State the number of lines in these records that include the string "Hfirst", and say nothing more.

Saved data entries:
——
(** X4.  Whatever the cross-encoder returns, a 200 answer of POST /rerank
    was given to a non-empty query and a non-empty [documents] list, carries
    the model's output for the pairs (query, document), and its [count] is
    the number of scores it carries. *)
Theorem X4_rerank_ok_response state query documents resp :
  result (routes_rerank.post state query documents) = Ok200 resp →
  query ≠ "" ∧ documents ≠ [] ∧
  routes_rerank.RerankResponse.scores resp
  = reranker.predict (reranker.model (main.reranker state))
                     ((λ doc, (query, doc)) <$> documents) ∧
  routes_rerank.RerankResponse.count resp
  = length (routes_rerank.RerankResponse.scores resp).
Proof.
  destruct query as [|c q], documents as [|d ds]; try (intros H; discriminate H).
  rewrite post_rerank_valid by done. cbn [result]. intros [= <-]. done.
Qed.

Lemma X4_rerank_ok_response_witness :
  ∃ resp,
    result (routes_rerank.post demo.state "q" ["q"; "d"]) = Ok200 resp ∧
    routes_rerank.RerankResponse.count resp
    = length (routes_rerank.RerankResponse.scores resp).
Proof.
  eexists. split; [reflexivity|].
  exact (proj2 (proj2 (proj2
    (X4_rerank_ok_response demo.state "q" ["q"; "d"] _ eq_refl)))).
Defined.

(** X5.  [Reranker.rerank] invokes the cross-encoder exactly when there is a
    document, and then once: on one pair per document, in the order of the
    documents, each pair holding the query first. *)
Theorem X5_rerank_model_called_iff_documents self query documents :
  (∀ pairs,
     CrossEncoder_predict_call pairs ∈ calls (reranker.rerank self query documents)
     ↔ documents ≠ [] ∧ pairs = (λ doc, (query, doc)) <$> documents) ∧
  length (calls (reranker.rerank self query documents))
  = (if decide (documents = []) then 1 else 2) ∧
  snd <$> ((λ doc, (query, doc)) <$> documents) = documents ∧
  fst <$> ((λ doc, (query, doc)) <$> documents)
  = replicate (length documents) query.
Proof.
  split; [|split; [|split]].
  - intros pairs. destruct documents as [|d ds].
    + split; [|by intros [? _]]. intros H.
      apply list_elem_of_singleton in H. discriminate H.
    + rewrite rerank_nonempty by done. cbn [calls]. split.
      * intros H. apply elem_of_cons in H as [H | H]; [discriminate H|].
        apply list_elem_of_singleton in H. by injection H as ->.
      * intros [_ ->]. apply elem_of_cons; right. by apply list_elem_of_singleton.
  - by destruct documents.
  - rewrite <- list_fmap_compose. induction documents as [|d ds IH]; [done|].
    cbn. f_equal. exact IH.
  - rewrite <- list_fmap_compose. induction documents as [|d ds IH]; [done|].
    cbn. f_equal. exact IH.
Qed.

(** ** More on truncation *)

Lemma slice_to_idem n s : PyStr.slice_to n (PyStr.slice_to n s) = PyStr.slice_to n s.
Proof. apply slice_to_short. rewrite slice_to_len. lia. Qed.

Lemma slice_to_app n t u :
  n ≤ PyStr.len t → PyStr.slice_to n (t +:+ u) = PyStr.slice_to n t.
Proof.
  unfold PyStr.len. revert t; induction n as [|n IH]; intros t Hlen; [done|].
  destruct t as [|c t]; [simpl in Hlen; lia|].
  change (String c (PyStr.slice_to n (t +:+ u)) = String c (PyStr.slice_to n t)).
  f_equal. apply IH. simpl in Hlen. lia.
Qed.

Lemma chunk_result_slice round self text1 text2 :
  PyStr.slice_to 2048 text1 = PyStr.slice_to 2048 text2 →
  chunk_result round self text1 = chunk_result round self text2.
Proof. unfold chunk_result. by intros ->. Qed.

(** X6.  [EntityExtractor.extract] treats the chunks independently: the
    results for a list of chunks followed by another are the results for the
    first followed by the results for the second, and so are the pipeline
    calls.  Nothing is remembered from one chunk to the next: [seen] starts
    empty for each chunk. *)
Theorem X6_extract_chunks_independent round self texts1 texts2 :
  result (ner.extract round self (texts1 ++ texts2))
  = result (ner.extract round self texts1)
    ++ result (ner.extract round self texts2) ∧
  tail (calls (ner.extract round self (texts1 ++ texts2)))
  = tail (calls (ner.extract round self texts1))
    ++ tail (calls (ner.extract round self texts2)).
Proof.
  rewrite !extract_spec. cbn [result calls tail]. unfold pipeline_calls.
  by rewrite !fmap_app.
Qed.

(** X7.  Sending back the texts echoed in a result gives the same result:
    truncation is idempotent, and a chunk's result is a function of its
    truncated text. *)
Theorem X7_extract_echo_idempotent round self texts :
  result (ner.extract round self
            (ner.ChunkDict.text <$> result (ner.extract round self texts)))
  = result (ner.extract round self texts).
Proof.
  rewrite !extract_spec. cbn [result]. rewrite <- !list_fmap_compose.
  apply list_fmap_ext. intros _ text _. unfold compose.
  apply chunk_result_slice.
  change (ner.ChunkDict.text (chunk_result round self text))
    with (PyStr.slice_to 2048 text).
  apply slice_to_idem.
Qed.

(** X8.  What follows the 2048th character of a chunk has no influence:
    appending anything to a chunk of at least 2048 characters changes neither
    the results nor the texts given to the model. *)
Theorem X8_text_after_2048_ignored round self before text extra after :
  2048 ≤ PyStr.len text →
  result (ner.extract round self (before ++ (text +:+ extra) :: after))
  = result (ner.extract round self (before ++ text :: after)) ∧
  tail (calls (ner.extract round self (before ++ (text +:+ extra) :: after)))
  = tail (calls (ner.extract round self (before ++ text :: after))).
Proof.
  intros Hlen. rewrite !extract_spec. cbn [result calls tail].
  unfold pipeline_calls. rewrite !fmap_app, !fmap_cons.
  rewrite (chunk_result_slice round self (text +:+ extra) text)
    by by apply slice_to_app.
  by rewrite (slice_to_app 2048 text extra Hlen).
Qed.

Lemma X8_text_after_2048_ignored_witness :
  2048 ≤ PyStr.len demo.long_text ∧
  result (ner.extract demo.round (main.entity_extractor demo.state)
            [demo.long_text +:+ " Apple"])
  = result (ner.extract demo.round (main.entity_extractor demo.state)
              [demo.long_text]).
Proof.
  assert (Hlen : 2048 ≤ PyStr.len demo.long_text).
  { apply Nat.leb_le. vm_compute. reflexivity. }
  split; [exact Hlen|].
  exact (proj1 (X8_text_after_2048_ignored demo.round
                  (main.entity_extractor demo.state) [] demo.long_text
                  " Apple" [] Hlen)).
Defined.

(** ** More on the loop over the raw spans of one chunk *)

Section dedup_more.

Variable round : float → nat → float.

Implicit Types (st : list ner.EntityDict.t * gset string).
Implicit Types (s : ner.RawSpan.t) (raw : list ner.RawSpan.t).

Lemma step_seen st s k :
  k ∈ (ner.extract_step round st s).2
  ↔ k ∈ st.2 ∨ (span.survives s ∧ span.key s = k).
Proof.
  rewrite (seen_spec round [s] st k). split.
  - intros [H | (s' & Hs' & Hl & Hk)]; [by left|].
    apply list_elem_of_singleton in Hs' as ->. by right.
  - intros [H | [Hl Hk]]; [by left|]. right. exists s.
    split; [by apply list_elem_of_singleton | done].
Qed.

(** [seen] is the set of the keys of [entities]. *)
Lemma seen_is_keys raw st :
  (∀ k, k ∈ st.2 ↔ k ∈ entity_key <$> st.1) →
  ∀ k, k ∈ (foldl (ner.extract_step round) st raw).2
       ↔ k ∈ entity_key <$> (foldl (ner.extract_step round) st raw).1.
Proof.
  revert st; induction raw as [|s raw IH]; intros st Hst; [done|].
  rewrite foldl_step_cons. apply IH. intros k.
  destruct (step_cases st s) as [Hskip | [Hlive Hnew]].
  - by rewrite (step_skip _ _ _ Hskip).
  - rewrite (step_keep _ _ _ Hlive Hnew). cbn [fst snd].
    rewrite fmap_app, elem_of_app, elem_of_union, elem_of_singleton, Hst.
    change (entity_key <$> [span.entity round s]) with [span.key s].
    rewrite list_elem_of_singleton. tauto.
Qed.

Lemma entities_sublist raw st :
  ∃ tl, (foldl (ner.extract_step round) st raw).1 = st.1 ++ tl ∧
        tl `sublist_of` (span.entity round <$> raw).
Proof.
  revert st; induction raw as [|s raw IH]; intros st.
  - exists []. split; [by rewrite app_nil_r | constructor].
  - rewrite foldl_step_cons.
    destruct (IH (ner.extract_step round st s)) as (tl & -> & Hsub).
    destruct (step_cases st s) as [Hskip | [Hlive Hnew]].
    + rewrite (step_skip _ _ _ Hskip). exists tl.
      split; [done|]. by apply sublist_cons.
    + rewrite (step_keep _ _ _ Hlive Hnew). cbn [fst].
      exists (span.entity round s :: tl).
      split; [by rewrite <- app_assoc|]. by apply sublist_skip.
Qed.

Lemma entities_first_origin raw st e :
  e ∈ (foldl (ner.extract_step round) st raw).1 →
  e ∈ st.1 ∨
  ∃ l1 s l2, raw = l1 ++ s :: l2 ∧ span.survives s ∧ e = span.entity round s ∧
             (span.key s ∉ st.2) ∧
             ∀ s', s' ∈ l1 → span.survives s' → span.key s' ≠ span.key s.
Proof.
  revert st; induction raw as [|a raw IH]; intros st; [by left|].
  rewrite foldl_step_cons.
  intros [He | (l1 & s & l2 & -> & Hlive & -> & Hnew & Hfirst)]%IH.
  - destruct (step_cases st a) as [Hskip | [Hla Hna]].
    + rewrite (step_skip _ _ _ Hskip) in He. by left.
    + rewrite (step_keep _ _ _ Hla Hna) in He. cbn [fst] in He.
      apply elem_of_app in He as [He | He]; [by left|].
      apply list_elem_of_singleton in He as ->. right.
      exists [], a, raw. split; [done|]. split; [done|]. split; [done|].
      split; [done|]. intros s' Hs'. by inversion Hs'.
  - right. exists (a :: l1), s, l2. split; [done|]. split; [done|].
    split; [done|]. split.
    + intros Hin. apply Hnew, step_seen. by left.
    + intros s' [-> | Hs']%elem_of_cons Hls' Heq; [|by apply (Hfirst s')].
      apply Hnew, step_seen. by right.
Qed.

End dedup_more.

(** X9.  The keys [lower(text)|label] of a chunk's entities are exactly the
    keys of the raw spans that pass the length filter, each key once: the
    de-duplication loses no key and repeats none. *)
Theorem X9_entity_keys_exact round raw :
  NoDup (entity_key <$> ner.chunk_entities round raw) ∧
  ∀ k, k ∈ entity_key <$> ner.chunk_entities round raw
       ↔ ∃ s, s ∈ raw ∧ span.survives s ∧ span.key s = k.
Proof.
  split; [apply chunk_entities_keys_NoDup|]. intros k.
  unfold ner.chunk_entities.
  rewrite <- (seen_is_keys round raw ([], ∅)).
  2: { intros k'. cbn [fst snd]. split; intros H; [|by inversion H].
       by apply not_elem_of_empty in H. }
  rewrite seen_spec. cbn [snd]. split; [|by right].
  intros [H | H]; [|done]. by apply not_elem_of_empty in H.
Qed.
——
» Exercise response
2